Und da fängt es schon an, beim Einzug wurden die Wände gemeinsam und voller Elan mit drei orangenen Streifen im Wohnzimmer und knallig grün in der Küche gestrichen, heute ist nur noch die Luft ab und an grün. Und Jenni blau. Aber das war sie wohl vorher schon, nur war ihr das nie aufgefallen, auf einer dieser zahlreichen Scheunenfeten. Ok, auf der Born for Korn hat sie auch am Oldesloer genascht, und es bereut.
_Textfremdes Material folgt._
(** * The intersection filter of RemoveRiversfromWaterBodyPolygons.ipynb

    A shallow embedding of [Filter_shapefile_by_intersection], the one
    function of the notebook, and the properties its description states.

    The function takes two GeoDataFrames, joins them spatially with
    [gp.sjoin], collects the identifiers of the target rows that take part
    in the join, and selects the target rows by a boolean mask built from
    those identifiers.

    The cells of the notebook that read the two files, reproject them,
    call the function and write the result are modelled after it.

    Two layers are given.  The value layer works on frames as values and is
    the translation of the function body, statement by statement.  The store
    layer ([Module Store]) runs the same statements over a store of frame
    objects handed around by reference, as Python does; it is what a
    statement about the caller's objects needs.

    What belongs to the libraries is kept apart: the geometry predicates
    of shapely are parameters, the join of geopandas is its inner join
    (one joined row per pair of a left and a right row whose geometries
    satisfy the predicate), and [.loc] with a boolean mask is pandas' row
    selection, which refuses a mask of the wrong length.  What the join
    checks, warns about and refuses before it joins is the matter of a
    third layer ([Module Lib]), which runs the function and the cells with
    these checks; the value layer says what is returned when the join
    returns. *)

From stdpp Require Import gmap sorting strings.

(** ** Outcome of a Python call

    What the statements of the function can raise.  What the join of the
    library raises or warns about is in [Lib.Failure] and [Lib.Warning]. *)

Inductive Exception :=
  | IndexError          (* pandas: boolean mask of the wrong length *)
  | DanglingReference.  (* store layer: a reference to no object *)

Inductive Outcome (A : Type) :=
  | Returns (a : A)
  | Raises (e : Exception).
Arguments Returns {A} a.
Arguments Raises {A} e.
Aber Jenni sieht fast jeden Morgen so aus, wie sie sich nach dieser Fachschaftsparty gefühlt hat, allerdings bringt sie auch dem Pegel entsprechend immer mal einen vierten Mitbewohner für eine Nacht mit nach Hause.
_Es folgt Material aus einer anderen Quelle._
(** Once merged with [r], a row stays so while [r] is the only error-free
    result that corresponds to it. *)
Lemma merge_stable (cols : gset string) (rs : list pydict) (r row : pydict) :
  corresponds row r ->
  (forall r', r' ∈ rs -> has_error_marker r' = false -> corresponds row r' ->
              r' = r) ->
  foldl (fun acc r' => update_row cols r' acc) (merge_row cols r row) rs =
  merge_row cols r row.
Proof.
  intros Hr. induction rs as [|r' rs IH]; intros H; [done|]. simpl.
  destruct (update_row_cases cols r' (merge_row cols r row))
    as [(He & Hc & ->)|[_ ->]].
  - apply (corresponds_merge_row cols r r' row Hr) in Hc.
    rewrite (H r') by (done || by left).
    rewrite merge_row_idempotent. apply IH. intros r'' Hr''. apply H. by right.
  - apply IH. intros r'' Hr''. apply H. by right.
Qed.

Lemma merge_overwrites (cols : gset string) (rs : list pydict) (r row : pydict) :
  r ∈ rs -> has_error_marker r = false -> corresponds row r ->
  (forall r', r' ∈ rs -> has_error_marker r' = false -> corresponds row r' ->
              r' = r) ->
  foldl (fun acc r' => update_row cols r' acc) row rs = merge_row cols r row.
Proof.
  intros Hin He Hc. induction rs as [|r' rs IH]; intros H.
  - by apply elem_of_nil in Hin.
  - simpl. destruct (update_row_cases cols r' row) as [(He' & Hc' & ->)|[Hno ->]].
    + rewrite (H r') by (done || by left).
      apply merge_stable; [done|]. intros r'' Hr''. apply H. by right.
    + apply elem_of_cons in Hin as [->|Hin].
      * destruct Hno as [Hno|Hno]; [congruence|done].
      * apply IH; [done|]. intros r'' Hr''. apply H. by right.
Qed.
Bei Björn ist es anders, er ist entweder tagelang allein in seinem Zimmer oder er ist zwei Wochen komplett verschollen. Der Putzplan ist eine reine Zierde im Flur, ebenso die zwei Kästen Bier. Im Gegensatz zum Toilettenpapier füllen die sich aber scheinbar immer wieder von selbst auf. Es ist schon alles nicht mehr wie damals. Die Wäsche, das Frühstück und die GEZ übernimmt nicht mehr Mutti, aber das war ja schon vorher klar. Aber Jenni, die ist anders.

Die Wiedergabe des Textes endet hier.